→ Problem requirements
Each entry should be quoted word for word, including every mark of punctuation.

→ Given information
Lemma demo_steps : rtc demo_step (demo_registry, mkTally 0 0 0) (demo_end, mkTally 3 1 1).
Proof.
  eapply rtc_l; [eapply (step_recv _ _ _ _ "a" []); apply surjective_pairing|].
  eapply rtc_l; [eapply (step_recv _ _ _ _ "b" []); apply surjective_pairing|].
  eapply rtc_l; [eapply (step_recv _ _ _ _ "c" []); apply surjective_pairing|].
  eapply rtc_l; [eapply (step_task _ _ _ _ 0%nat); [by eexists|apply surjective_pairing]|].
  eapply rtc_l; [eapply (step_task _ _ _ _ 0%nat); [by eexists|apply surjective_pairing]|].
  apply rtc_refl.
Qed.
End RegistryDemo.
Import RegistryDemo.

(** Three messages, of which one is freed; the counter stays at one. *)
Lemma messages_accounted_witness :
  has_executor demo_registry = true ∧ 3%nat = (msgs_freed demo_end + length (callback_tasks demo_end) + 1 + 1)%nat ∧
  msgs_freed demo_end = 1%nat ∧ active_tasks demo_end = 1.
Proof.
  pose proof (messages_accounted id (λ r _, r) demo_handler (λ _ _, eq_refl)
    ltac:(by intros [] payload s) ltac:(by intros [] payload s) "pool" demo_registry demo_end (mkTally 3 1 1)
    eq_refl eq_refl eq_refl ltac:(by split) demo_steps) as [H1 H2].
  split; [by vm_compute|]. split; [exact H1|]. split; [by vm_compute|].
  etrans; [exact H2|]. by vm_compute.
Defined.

→ Answer to the problem
Lemma demo_steps : rtc demo_step (demo_registry, mkTally 0 0 0) (demo_end, mkTally 3 1 1).
Proof.
  eapply rtc_l; [eapply (step_recv _ _ _ _ "a" []); apply surjective_pairing|].
  eapply rtc_l; [eapply (step_recv _ _ _ _ "b" []); apply surjective_pairing|].
  eapply rtc_l; [eapply (step_recv _ _ _ _ "c" []); apply surjective_pairing|].
  eapply rtc_l; [eapply (step_task _ _ _ _ 0%nat); [by eexists|apply surjective_pairing]|].
  eapply rtc_l; [eapply (step_task _ _ _ _ 0%nat); [by eexists|apply surjective_pairing]|].
  apply rtc_refl.
Qed.
End RegistryDemo.
Import RegistryDemo.

(** Three messages, of which one is freed; the counter stays at one. *)
Lemma messages_accounted_witness :
  has_executor demo_registry = true ∧ 3%nat = (msgs_freed demo_end + length (callback_tasks demo_end) + 1 + 1)%nat ∧
  msgs_freed demo_end = 1%nat ∧ active_tasks demo_end = 1.
Proof.
  pose proof (messages_accounted id (λ r _, r) demo_handler (λ _ _, eq_refl)
    ltac:(by intros [] payload s) ltac:(by intros [] payload s) "pool" demo_registry demo_end (mkTally 3 1 1)
    eq_refl eq_refl eq_refl ltac:(by split) demo_steps) as [H1 H2].
  split; [by vm_compute|]. split; [exact H1|]. split; [by vm_compute|].
  etrans; [exact H2|]. by vm_compute.
Defined.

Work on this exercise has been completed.